** Records shown follows **

(** * Decision-support engine of the predictive-maintenance services

    A shallow embedding of the scoring and decision logic found in

    - [app/services/ml_models.py] and [app/services/rag_agent.py]
      (base service), and
    - [grinding-peru/app/services/*.py] and
      [grinding-peru/app/core/database.py] (Grinding Peru services),

    together with the properties that the design document states about them.

    Conventions of the embedding.

    - Python [float]s are rationals ([Q]).  Where the last digit of a
      result decides what the code answers, the arithmetic is the one of
      the machine: the criticality score is rounded to double precision
      after every operation ([Float64]), the trend classifiers compare
      with the doubles nearest to 0.1 and 0.01, and the line fitted by
      [numpy.polyfit] is whatever the library returns ([Frame.NumPy]).
      Elsewhere a decimal literal such as [0.4] denotes the rational 4/10
      and the operations are exact; every concrete evaluation there stays
      far away from the thresholds it is compared with.
    - A value that may be [None], SQL [NULL] or [NaN] is an [option].
    - A Python [dict] keyed by strings is a [gmap string _]; a table of
      the data store keyed by its primary key is a [gmap] as well.
    - An exception is a [None] of the function that raises it; a
      [try]/[except] is a [match] on it.
    - The data-access object handed to the incident manager is a
      parameter of its functions; [database_connection] is the one the
      routes of the repository hand to it.
    - Strings are byte strings; [lower], [upper], [strip] and [split] act
      on ASCII.

    The file has two parts: the model (one module per source file), then
    the theorems. *)

From Stdlib Require Import QArith Qminmax Qabs Qround Qpower Lqa ZArith Lia.
From Stdlib Require Import Bool.
From Stdlib Require Import Ascii String.
From stdpp Require Import gmap strings list.

(** * Part I: the model *)

(** ** Comparisons on rationals, as booleans *)

Module PyNum.

Definition Qgeb (x y : Q) : bool := Qle_bool y x.
Definition Qgtb (x y : Q) : bool := negb (Qle_bool x y).
Definition Qltb (x y : Q) : bool := Qgtb y x.
Definition Qleb (x y : Q) : bool := Qle_bool x y.

(** [x or d] on a number that may be [None]: [d] when [x] is [None] or
    zero. *)
Definition Q_or (x : option Q) (d : Q) : Q :=
  match x with
  | Some v => if Qeq_bool v 0 then d else v
  | None => d
  end.

Definition Qsum (l : list Q) : Q := foldr Qplus 0%Q l.

Definition Q_of_nat (n : nat) : Q := inject_Z (Z.of_nat n).

End PyNum.

(** ** Double precision
    A [float] is the rational it stands for.  [b64] rounds a rational to
    the nearest double (53 bits of precision, ties to the even neighbour,
    subnormal spacing below [2^-1022]); the overflow to infinity above
    [1.8e308] is left out, since no value here comes near it. *)

Module Float64.
Local Open Scope Q_scope.

(** [floor (log2 |x|)] for [x] other than zero. *)
Definition ilog2 (x : Q) : Z :=
  let k := (Z.log2 (Z.abs (Qnum x)) - Z.log2 (Zpos (Qden x)))%Z in
  if Qle_bool (2 ^ k) (Qabs x) then k else (k - 1)%Z.

(** The integer nearest to [q], the even one of two that are equally
    near. *)
Definition rne (q : Q) : Z :=
  let f := Qfloor q in
  match Qcompare (q - inject_Z f) (1 # 2) with
  | Lt => f
  | Gt => (f + 1)%Z
  | Eq => if Z.even f then f else (f + 1)%Z
  end.

(** The exponent of the last place of the doubles around [x]. *)
Definition ulp_exponent (x : Q) : Z := Z.max (ilog2 x - 52) (-1074).

(** The multiple of [2 ^ u] nearest to [x]. *)
Definition round_to (u : Z) (x : Q) : Q :=
  inject_Z (rne (x / 2 ^ u)) * 2 ^ u.

Definition round_magnitude (a : Q) : Q := round_to (ulp_exponent a) a.

(** The double nearest to [x]: the value of a decimal literal, and of
    the exact result of an operation. *)
Definition b64 (x : Q) : Q :=
  match Qcompare x 0 with
  | Eq => 0
  | Gt => round_magnitude x
  | Lt => - round_magnitude (- x)
  end.

(** [x + y] and [x * y] on floats. *)
Definition fadd (x y : Q) : Q := b64 (x + y).
Definition fmul (x y : Q) : Q := b64 (x * y).

End Float64.

(** ** Calendar time
    A [datetime] is a count of microseconds, a [timedelta] a difference
    of two such counts. *)

Module PyTime.

Definition datetime := Z.
Definition timedelta := Z.

Definition timedelta_hours (h : Z) : timedelta := (h * 3600 * 1000000)%Z.
Definition timedelta_days (d : Z) : timedelta :=
  (d * 24 * 3600 * 1000000)%Z.

(** [datetime.max] is 9999-12-31 23:59:59.999999, here counted from
    0001-01-01; an addition that leaves the range raises
    [OverflowError]. *)
Definition datetime_max : Z := (3652059 * 24 * 3600 * 1000000 - 1)%Z.

Definition datetime_add (t : datetime) (d : timedelta) : option datetime :=
  let r := (t + d)%Z in
  if bool_decide (0 <= r <= datetime_max)%Z then Some r else None.

End PyTime.

(** ** Strings: [str.lower], [str.upper], [str.strip], [in] on strings,
    [str.split] *)

Module PyStr.

Definition lower_ascii (c : ascii) : ascii :=
  let n := nat_of_ascii c in
  if ((65 <=? n) && (n <=? 90))%nat then ascii_of_nat (n + 32) else c.

Fixpoint lower (s : string) : string :=
  match s with
  | EmptyString => EmptyString
  | String c s' => String (lower_ascii c) (lower s')
  end.

Definition upper_ascii (c : ascii) : ascii :=
  let n := nat_of_ascii c in
  if ((97 <=? n) && (n <=? 122))%nat then ascii_of_nat (n - 32) else c.

Fixpoint upper (s : string) : string :=
  match s with
  | EmptyString => EmptyString
  | String c s' => String (upper_ascii c) (upper s')
  end.

(** [s.startswith(prefix)] *)
Definition startswith (s prefix : string) : bool := String.prefix prefix s.

(** [needle in hay] *)
Fixpoint contains (needle hay : string) : bool :=
  String.prefix needle hay ||
  match hay with
  | EmptyString => false
  | String _ hay' => contains needle hay'
  end.

Definition is_space (c : ascii) : bool :=
  let n := nat_of_ascii c in
  (((9 <=? n) && (n <=? 13)) || ((28 <=? n) && (n <=? 32)))%nat.

(** [s.lstrip()] and [s.strip()] *)
Fixpoint lstrip (s : string) : string :=
  match s with
  | EmptyString => EmptyString
  | String c s' => if is_space c then lstrip s' else s
  end.

Definition reversed (s : string) : string :=
  string_of_list_ascii (rev (list_ascii_of_string s)).

Definition strip (s : string) : string :=
  reversed (lstrip (reversed (lstrip s))).

(** The line feed, and a text given by its lines. *)
Definition line_feed : string := String (ascii_of_nat 10) EmptyString.

Definition text_of_lines (lines : list string) : string :=
  String.concat line_feed lines.

(** [split_aux cur s]: [cur] is the word being read, reversed. *)
Fixpoint split_aux (cur : list ascii) (s : string) : list string :=
  let flush (rest : list string) :=
    match cur with
    | [] => rest
    | _ => string_of_list_ascii (rev cur) :: rest
    end in
  match s with
  | EmptyString => flush []
  | String c s' =>
      if is_space c then flush (split_aux [] s')
      else split_aux (c :: cur) s'
  end.

(** [s.split()] *)
Definition split (s : string) : list string := split_aux [] s.

(** [x in l] for a list of strings *)
Definition mem (x : string) (l : list string) : bool :=
  existsb (String.eqb x) l.

End PyStr.

(** ** Columns of a data frame and the numpy / pandas reductions used *)

Module Frame.
Import PyNum.
Local Open Scope Q_scope.

(** A column holds a number or a null per row. *)
Definition column := list (option Q).

(** [Series.dropna()] *)
Definition dropna (c : column) : list Q := omap id c.

(** [Series.isna().all()] *)
Definition isna_all (c : column) : bool :=
  forallb (fun v => match v with None => true | Some _ => false end) c.

(** [Series.mean()] of a non-empty series *)
Definition mean (values : list Q) : Q :=
  Qsum values / Q_of_nat (length values).

(** [Series.min()] and [Series.max()] of [v :: values] *)
Definition min_of (v : Q) (values : list Q) : Q := foldr Qmin v values.
Definition max_of (v : Q) (values : list Q) : Q := foldr Qmax v values.

(** The square of [Series.std()] (sample standard deviation, one degree
    of freedom removed).  With fewer than two values pandas yields NaN,
    here [None].  The standard deviation itself is irrational in general:
    the model carries its square, and decides [|z| > c] as [z^2 > c^2]. *)
Definition sample_var (values : list Q) : option Q :=
  match values with
  | [] | [_] => None
  | _ =>
      let m := mean values in
      Some (Qsum (map (fun v => (v - m) * (v - m)) values)
            / (Q_of_nat (length values) - 1))
  end.

(** [np.arange(n)] *)
Definition arange (n : nat) : list Q := map Q_of_nat (seq 0 n).

(** [np.polyfit(x, y, 1)], as (slope, intercept).  numpy computes the
    fit in double precision, through a scaled least-squares solver, and
    the last digits of the coefficients are the library's: the model
    takes what the call returns as a parameter. *)
Class NumPy := { np_polyfit : list Q -> list Q -> Q * Q }.

(** The least-squares line through the points, as (slope, intercept),
    by its closed form: the line that [np.polyfit] approximates. *)
Definition polyfit1 (x y : list Q) : Q * Q :=
  let n := Q_of_nat (length x) in
  let sx := Qsum x in
  let sy := Qsum y in
  let sxy := Qsum (zip_with Qmult x y) in
  let sxx := Qsum (map (fun v => v * v) x) in
  let slope := (n * sxy - sx * sy) / (n * sxx - sx * sx) in
  (slope, (sy - slope * sx) / n).

(** The library without rounding, which the concrete evaluations
    use. *)
Definition exact_fit : NumPy := {| np_polyfit := polyfit1 |}.

(** [np.polyval([slope, intercept], x)] *)
Definition polyval1 (coeffs : Q * Q) (x : list Q) : list Q :=
  map (fun v => fst coeffs * v + snd coeffs) x.

(** A division whose result is infinite or NaN when the divisor is
    zero: [None]. *)
Definition safe_div (a b : Q) : option Q :=
  if Qeq_bool b 0 then None else Some (a / b).

End Frame.

(** ** [grinding-peru/app/services/advanced_predictive_maintenance.py] *)

Module AdvancedPredictiveMaintenance.
Import PyNum Float64.
Local Open Scope Q_scope.

(** The four tiers an equipment row may carry, and their stored text. *)
Inductive tier := Low | Medium | High | Critical.

Definition tier_value (t : tier) : string :=
  match t with
  | Low => "low"
  | Medium => "medium"
  | High => "high"
  | Critical => "critical"
  end.

(** The two keys of [equipment_data] that the evaluator reads; [None] is
    a key that the dict does not hold. *)
Record equipment_data := {
  criticality : option string;
  operating_hours : option Z
}.

Definition equipment_of (t : tier) : equipment_data :=
  {| criticality := Some (tier_value t); operating_hours := None |}.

** End of Records shown **

Of all the entries above, repeat only the lines from the line that has "Definition ilog2 (x" to the line that has "inject_Z (rne (x / 2 ^ u)) * 2 ^ u.", both lines included, exactly.

Result of this task:
Definition ilog2 (x : Q) : Z :=
  let k := (Z.log2 (Z.abs (Qnum x)) - Z.log2 (Zpos (Qden x)))%Z in
  if Qle_bool (2 ^ k) (Qabs x) then k else (k - 1)%Z.

(** The integer nearest to [q], the even one of two that are equally
    near. *)
Definition rne (q : Q) : Z :=
  let f := Qfloor q in
  match Qcompare (q - inject_Z f) (1 # 2) with
  | Lt => f
  | Gt => (f + 1)%Z
  | Eq => if Z.even f then f else (f + 1)%Z
  end.

(** The exponent of the last place of the doubles around [x]. *)
Definition ulp_exponent (x : Q) : Z := Z.max (ilog2 x - 52) (-1074).

(** The multiple of [2 ^ u] nearest to [x]. *)
Definition round_to (u : Z) (x : Q) : Q :=
  inject_Z (rne (x / 2 ^ u)) * 2 ^ u.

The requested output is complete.